--- DATASET EXTRACT Enclosed Below ---

Lemma load_lines_effects file lines fs m :
  Forall2 (line_effect file) lines fs → fs ≠ [] →
  fold_left load_line lines m =
    <[file := fold_left (λ r f, f r) fs (map_at m file)]> m.
Proof.
  intros H. revert m. induction H as [|l f lines fs Hl H IH]; intros m Hne; [done|].
  cbn [fold_left]. rewrite (Hl m). destruct fs as [|f' fs].
  { by inversion H. }
  rewrite IH by done. unfold set_at, map_at at 1.
  by rewrite lookup_insert_eq, insert_insert_eq.
Qed.

Lemma add_chunks_fold cs r :
  fold_left (λ r (f : FileRecord → FileRecord), f r) (map add_chunk cs) r =
  with_chunks r (chunks r ++ cs).
Proof.
  revert r. induction cs as [|c cs IH]; intros r; cbn [map fold_left].
  - rewrite app_nil_r. by destruct r.
  - rewrite IH. unfold add_chunk, with_chunks. simpl. by rewrite <- app_assoc.
Qed.

Definition entry_effects (r : FileRecord) : list (FileRecord → FileRecord) :=
  (if decide (file_hash r = []) then [] else [set_hash (file_hash r)])
  ++ (if decide (0 < file_replicas r) then [set_replicas (file_replicas r)] else [])
  ++ map add_chunk (chunks r).

Lemma entry_effects_spec file r :
  word file → wf_file r → Forall2 (line_effect file) (entry_lines (file, r)) (entry_effects r).
Proof.
  intros Hf [Hh Hrep Hsome Hpos Hcs Hcons Hsmall]. unfold entry_effects, entry_lines.
  apply Forall2_app; [|apply Forall2_app].
  - case_decide; repeat constructor. by apply hash_line_effect.
  - case_decide; repeat constructor. apply replicas_line_effect; [done|].
    unfold INT_MIN. lia.
  - apply Forall2_fmap_l, Forall2_fmap_r, Forall_Forall2_diag.
    rewrite Forall_forall in Hcs |- *. intros c Hc.
    apply chunk_line_effect; auto. rewrite (Hcons _ Hc).
    pose proof (occurrences_le (chunks r) (chunk_id c)).
    pose proof (occurrences_pos _ _ Hc). unfold INT_MIN. lia.
Qed.

Lemma entry_effects_fold r :
  wf_file r → entry_effects r ≠ [] ∧
  fold_left (λ r (f : FileRecord → FileRecord), f r) (entry_effects r) empty_file = r.
Proof.
  intros [Hh Hrep Hsome Hpos _ _ _]. unfold entry_effects. split.
  - intros [H1 [H2 _]%app_nil]%app_nil. repeat case_decide; try done.
    destruct Hsome; [done|lia].
  - rewrite !fold_left_app, add_chunks_fold.
    destruct r as [h n cs]; simpl in *.
    repeat case_decide; subst; unfold with_chunks; simpl; try done.
    all: f_equal; lia.
Qed.

Lemma load_entry file r m :
  word file → wf_file r → m !! file = None →
  fold_left load_line (entry_lines (file, r)) m = <[file := r]> m.
Proof.
  intros Hf Hr Hm. destruct (entry_effects_fold r Hr) as [Hne He].
  rewrite (load_lines_effects file _ (entry_effects r)); [|by apply entry_effects_spec|done].
  unfold map_at. rewrite Hm. simpl. by rewrite He.
Qed.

--- End of Enclosed DATASET EXTRACT ---

**PROBLEM REQUIREMENTS:**
Quote exactly the first line of the entries and every line after it, stopping with the line that contains "intros H. revert".

**THE ANSWER:**
Lemma load_lines_effects file lines fs m :
  Forall2 (line_effect file) lines fs → fs ≠ [] →
  fold_left load_line lines m =
    <[file := fold_left (λ r f, f r) fs (map_at m file)]> m.
Proof.
  intros H. revert m. induction H as [|l f lines fs Hl H IH]; intros m Hne; [done|].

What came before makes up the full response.